Filter the records below for the word "reachable". Keep each line that has it.
□ □ □
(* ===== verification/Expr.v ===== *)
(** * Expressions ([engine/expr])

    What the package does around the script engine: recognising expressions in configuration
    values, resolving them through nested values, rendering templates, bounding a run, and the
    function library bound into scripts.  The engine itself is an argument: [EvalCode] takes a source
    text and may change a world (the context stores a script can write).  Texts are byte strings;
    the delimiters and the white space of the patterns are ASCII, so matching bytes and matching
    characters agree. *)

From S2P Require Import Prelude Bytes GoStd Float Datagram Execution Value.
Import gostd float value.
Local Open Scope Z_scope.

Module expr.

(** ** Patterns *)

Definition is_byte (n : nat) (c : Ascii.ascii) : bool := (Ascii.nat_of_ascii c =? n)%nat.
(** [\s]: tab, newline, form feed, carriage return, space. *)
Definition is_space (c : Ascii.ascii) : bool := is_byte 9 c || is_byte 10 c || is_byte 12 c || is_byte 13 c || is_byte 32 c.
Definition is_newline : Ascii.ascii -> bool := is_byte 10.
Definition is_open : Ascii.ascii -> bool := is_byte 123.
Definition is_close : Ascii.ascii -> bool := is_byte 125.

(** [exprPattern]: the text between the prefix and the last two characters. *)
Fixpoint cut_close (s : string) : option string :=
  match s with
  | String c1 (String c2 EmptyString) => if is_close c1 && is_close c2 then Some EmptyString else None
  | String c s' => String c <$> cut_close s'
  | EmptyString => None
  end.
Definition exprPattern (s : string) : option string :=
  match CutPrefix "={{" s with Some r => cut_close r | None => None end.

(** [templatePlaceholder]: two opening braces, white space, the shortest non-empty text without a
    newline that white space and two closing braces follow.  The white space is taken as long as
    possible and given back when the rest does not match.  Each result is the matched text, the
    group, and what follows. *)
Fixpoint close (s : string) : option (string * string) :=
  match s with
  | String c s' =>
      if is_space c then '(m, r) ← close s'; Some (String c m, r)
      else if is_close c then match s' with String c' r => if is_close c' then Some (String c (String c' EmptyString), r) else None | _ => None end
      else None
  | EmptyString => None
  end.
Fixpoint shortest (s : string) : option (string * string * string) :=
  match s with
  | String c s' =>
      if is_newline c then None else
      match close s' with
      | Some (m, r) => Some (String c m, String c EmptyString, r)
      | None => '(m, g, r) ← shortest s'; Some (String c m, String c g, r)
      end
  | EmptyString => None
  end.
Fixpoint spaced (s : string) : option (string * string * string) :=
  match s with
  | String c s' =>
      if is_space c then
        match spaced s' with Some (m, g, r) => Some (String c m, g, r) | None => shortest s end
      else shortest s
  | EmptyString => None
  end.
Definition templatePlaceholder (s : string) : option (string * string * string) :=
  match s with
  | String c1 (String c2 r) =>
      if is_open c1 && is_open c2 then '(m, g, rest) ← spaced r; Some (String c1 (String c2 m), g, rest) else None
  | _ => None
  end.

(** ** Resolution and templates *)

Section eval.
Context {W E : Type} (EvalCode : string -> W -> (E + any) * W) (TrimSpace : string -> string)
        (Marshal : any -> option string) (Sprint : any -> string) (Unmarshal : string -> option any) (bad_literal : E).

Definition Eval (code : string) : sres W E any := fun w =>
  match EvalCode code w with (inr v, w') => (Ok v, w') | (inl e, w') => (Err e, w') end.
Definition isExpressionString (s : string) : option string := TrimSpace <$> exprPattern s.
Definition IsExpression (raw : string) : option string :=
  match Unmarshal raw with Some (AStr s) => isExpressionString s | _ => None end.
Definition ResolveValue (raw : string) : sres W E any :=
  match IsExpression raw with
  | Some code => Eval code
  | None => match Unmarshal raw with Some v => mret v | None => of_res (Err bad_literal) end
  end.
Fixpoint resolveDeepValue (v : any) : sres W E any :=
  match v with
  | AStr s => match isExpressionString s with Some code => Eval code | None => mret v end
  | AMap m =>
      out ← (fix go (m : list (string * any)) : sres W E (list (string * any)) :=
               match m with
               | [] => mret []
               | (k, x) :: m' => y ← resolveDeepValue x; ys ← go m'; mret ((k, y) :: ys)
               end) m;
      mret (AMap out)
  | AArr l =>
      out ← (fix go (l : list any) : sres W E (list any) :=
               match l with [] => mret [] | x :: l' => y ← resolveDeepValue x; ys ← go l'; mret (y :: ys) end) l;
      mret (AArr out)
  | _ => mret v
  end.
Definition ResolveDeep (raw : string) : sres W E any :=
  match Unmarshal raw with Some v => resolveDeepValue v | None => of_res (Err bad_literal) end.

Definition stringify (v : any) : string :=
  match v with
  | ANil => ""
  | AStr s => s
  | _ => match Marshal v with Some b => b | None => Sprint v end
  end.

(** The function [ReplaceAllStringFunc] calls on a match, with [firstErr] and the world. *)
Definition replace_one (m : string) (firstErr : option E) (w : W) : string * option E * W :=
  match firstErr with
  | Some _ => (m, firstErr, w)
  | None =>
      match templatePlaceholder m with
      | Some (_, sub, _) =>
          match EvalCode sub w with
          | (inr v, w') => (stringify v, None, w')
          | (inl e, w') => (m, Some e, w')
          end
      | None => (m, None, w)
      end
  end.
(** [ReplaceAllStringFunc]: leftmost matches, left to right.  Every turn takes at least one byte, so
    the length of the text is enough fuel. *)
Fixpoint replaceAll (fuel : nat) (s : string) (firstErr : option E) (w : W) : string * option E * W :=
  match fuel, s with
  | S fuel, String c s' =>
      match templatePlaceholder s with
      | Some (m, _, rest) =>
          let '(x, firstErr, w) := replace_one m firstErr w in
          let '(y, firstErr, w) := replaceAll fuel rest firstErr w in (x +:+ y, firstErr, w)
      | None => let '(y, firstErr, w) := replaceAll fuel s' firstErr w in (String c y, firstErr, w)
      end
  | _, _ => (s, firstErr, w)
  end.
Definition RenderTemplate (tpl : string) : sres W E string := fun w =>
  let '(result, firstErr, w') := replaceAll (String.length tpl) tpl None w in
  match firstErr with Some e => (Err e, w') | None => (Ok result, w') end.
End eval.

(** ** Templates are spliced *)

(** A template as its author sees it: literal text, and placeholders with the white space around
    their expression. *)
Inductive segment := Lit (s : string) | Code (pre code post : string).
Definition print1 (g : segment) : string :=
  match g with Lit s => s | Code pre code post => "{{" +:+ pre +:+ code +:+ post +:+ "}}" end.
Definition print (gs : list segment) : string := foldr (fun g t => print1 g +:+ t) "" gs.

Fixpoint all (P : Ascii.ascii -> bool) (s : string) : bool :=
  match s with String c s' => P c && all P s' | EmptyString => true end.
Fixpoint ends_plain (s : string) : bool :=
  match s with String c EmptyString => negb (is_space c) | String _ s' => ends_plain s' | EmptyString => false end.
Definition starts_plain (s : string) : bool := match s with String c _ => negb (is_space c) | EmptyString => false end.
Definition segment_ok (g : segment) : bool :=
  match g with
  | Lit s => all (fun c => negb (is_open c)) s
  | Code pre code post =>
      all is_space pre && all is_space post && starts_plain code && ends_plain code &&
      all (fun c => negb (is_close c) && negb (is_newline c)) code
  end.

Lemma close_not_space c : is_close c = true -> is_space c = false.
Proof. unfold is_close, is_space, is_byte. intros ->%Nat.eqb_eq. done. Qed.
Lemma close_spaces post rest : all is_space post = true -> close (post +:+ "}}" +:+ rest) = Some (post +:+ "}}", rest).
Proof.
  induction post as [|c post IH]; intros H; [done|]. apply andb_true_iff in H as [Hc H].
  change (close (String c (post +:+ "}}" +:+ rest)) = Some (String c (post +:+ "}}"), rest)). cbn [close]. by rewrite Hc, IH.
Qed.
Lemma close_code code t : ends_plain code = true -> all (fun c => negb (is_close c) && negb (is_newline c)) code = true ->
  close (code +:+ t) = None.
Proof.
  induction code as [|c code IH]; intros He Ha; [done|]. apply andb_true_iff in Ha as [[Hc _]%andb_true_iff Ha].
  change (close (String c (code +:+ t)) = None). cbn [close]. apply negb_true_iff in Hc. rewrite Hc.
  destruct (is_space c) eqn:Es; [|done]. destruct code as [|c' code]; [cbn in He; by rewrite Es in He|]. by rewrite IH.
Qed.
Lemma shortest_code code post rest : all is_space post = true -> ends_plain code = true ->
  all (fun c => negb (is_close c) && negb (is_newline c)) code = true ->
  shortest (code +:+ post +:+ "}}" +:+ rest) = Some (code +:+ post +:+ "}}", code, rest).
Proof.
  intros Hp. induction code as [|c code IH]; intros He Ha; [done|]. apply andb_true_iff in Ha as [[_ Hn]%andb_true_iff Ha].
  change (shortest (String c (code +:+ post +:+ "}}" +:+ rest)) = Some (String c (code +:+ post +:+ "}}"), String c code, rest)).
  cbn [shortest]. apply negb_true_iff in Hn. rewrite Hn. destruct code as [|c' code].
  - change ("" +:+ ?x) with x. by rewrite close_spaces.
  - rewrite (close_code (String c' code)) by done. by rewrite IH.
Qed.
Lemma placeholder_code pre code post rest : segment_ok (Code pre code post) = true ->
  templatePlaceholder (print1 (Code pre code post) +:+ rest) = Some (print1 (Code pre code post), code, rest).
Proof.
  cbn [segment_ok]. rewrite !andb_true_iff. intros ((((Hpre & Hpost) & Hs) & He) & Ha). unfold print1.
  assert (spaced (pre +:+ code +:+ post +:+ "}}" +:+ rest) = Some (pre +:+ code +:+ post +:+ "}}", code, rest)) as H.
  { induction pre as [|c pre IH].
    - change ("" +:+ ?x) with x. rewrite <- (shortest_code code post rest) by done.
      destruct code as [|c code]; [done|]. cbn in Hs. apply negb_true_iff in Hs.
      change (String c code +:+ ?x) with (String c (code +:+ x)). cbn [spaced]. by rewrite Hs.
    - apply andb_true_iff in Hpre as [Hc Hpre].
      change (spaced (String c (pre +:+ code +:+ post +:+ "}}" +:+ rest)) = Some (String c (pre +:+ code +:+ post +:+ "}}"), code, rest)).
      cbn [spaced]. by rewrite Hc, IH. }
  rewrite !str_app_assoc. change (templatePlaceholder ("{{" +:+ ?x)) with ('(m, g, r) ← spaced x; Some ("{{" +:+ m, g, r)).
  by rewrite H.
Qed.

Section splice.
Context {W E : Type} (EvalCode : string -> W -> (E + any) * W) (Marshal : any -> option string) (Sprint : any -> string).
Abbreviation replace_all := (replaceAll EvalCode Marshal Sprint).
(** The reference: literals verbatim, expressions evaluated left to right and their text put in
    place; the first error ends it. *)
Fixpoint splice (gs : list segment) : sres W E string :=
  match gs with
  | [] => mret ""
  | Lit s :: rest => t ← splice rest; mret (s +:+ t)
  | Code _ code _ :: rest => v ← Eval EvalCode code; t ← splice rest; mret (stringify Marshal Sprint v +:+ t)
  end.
□ □ □
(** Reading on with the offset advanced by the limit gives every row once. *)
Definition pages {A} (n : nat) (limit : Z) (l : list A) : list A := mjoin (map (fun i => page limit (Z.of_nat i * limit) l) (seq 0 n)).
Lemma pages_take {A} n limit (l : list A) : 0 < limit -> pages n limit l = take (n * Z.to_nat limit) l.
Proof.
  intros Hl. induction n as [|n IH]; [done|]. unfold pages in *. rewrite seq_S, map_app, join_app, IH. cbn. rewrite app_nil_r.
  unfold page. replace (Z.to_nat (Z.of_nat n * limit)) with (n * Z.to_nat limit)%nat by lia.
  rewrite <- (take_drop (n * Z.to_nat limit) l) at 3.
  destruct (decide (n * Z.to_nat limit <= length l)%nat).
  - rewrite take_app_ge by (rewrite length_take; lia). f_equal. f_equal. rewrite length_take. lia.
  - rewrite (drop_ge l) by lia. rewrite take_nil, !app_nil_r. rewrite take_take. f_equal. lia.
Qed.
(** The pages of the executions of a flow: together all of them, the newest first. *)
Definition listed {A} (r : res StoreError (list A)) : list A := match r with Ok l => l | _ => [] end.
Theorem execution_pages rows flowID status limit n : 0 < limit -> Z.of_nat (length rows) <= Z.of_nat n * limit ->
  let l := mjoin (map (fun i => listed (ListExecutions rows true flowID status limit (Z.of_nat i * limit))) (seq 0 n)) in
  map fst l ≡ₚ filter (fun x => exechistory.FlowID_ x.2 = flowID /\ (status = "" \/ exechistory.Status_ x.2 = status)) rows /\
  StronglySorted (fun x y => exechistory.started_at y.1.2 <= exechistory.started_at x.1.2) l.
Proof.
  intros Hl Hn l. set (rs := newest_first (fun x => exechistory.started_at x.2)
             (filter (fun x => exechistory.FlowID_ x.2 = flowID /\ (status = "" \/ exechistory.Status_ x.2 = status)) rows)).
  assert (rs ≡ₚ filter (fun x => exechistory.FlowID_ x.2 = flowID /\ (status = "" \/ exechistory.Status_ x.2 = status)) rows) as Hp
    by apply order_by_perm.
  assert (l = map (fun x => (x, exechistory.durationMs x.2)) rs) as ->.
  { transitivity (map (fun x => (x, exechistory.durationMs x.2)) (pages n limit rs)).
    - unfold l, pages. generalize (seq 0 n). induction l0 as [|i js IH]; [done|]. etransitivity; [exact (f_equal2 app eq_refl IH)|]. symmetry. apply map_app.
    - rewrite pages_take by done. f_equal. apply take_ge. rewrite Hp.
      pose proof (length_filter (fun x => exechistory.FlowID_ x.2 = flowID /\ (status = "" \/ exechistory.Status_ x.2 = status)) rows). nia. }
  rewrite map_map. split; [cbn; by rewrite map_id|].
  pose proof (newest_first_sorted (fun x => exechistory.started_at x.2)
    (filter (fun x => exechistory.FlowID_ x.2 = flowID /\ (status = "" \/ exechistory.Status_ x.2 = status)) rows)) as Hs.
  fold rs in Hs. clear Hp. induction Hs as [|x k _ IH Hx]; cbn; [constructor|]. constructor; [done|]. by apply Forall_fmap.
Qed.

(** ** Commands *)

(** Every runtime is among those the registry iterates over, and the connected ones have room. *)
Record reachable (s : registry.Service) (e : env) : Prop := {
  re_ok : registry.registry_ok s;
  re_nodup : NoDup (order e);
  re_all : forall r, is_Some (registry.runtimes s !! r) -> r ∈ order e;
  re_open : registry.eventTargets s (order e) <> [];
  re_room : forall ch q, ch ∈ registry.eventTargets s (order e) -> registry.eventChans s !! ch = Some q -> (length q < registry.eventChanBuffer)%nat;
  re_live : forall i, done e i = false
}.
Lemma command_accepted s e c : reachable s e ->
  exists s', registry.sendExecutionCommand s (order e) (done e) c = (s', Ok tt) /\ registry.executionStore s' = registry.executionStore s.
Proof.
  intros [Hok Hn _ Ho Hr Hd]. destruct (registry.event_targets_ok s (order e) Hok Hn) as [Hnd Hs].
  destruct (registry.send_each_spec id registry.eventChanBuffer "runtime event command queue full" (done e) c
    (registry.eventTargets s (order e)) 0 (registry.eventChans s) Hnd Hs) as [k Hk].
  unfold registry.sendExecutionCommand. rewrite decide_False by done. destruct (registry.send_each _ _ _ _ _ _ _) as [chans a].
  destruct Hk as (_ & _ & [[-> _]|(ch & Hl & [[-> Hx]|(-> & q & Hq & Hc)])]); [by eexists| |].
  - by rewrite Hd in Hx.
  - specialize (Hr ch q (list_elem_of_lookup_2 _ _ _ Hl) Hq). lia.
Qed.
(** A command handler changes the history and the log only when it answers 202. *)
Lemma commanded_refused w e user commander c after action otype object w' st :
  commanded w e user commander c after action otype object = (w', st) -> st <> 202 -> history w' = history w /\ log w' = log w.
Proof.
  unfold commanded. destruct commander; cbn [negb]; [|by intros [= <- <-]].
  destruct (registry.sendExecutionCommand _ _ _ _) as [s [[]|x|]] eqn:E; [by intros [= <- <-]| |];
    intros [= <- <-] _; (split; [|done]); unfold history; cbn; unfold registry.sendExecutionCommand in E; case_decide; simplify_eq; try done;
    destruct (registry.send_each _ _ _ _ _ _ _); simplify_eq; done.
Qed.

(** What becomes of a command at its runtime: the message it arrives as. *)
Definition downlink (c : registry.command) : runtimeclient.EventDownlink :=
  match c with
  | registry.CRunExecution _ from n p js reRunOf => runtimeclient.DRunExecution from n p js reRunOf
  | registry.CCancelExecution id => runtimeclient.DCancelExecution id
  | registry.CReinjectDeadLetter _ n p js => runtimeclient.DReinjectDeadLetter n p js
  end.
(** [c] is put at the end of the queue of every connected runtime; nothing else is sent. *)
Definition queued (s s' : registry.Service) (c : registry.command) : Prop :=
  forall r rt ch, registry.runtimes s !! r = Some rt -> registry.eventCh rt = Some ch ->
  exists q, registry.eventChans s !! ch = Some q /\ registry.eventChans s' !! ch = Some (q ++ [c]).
□ □ □
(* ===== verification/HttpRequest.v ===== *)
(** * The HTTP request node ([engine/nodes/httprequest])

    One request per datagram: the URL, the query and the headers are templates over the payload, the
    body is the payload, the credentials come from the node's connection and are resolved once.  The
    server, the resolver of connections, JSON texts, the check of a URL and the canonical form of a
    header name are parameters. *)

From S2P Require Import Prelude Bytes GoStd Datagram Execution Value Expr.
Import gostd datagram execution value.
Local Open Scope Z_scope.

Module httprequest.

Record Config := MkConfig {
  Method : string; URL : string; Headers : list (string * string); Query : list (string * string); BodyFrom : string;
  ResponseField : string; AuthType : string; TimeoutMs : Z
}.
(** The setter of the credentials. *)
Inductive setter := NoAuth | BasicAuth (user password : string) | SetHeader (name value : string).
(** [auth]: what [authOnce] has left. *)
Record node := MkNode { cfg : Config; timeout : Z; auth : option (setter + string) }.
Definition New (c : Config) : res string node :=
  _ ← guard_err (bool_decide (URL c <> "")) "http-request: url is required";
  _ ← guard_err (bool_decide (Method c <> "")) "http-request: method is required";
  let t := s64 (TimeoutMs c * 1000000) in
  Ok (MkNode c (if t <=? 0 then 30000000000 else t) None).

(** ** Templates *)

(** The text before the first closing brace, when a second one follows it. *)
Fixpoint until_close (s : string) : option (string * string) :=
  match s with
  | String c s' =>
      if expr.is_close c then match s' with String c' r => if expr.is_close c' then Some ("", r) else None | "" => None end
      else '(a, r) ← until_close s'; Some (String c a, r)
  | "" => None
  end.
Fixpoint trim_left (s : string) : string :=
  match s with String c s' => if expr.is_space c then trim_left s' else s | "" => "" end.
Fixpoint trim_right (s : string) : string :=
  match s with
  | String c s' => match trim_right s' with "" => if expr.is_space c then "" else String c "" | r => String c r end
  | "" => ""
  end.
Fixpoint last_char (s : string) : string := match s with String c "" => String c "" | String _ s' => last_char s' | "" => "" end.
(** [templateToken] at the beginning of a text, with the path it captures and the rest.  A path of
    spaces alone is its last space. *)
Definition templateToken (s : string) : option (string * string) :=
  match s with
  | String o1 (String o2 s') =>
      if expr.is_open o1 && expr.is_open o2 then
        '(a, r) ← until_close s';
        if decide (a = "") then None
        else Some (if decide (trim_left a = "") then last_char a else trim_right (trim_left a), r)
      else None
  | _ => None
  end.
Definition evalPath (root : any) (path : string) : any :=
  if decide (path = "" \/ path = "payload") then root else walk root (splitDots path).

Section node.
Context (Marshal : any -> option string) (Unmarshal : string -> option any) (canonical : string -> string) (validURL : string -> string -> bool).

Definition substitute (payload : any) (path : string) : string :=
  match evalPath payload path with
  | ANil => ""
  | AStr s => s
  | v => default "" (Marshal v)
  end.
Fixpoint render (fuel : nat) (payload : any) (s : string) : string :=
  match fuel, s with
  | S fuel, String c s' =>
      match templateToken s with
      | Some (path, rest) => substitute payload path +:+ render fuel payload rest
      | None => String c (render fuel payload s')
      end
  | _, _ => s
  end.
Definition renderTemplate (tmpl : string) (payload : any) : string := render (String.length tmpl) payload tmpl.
□ □ □
Finished task:
Record reachable (s : registry.Service) (e : env) : Prop := {
Lemma command_accepted s e c : reachable s e ->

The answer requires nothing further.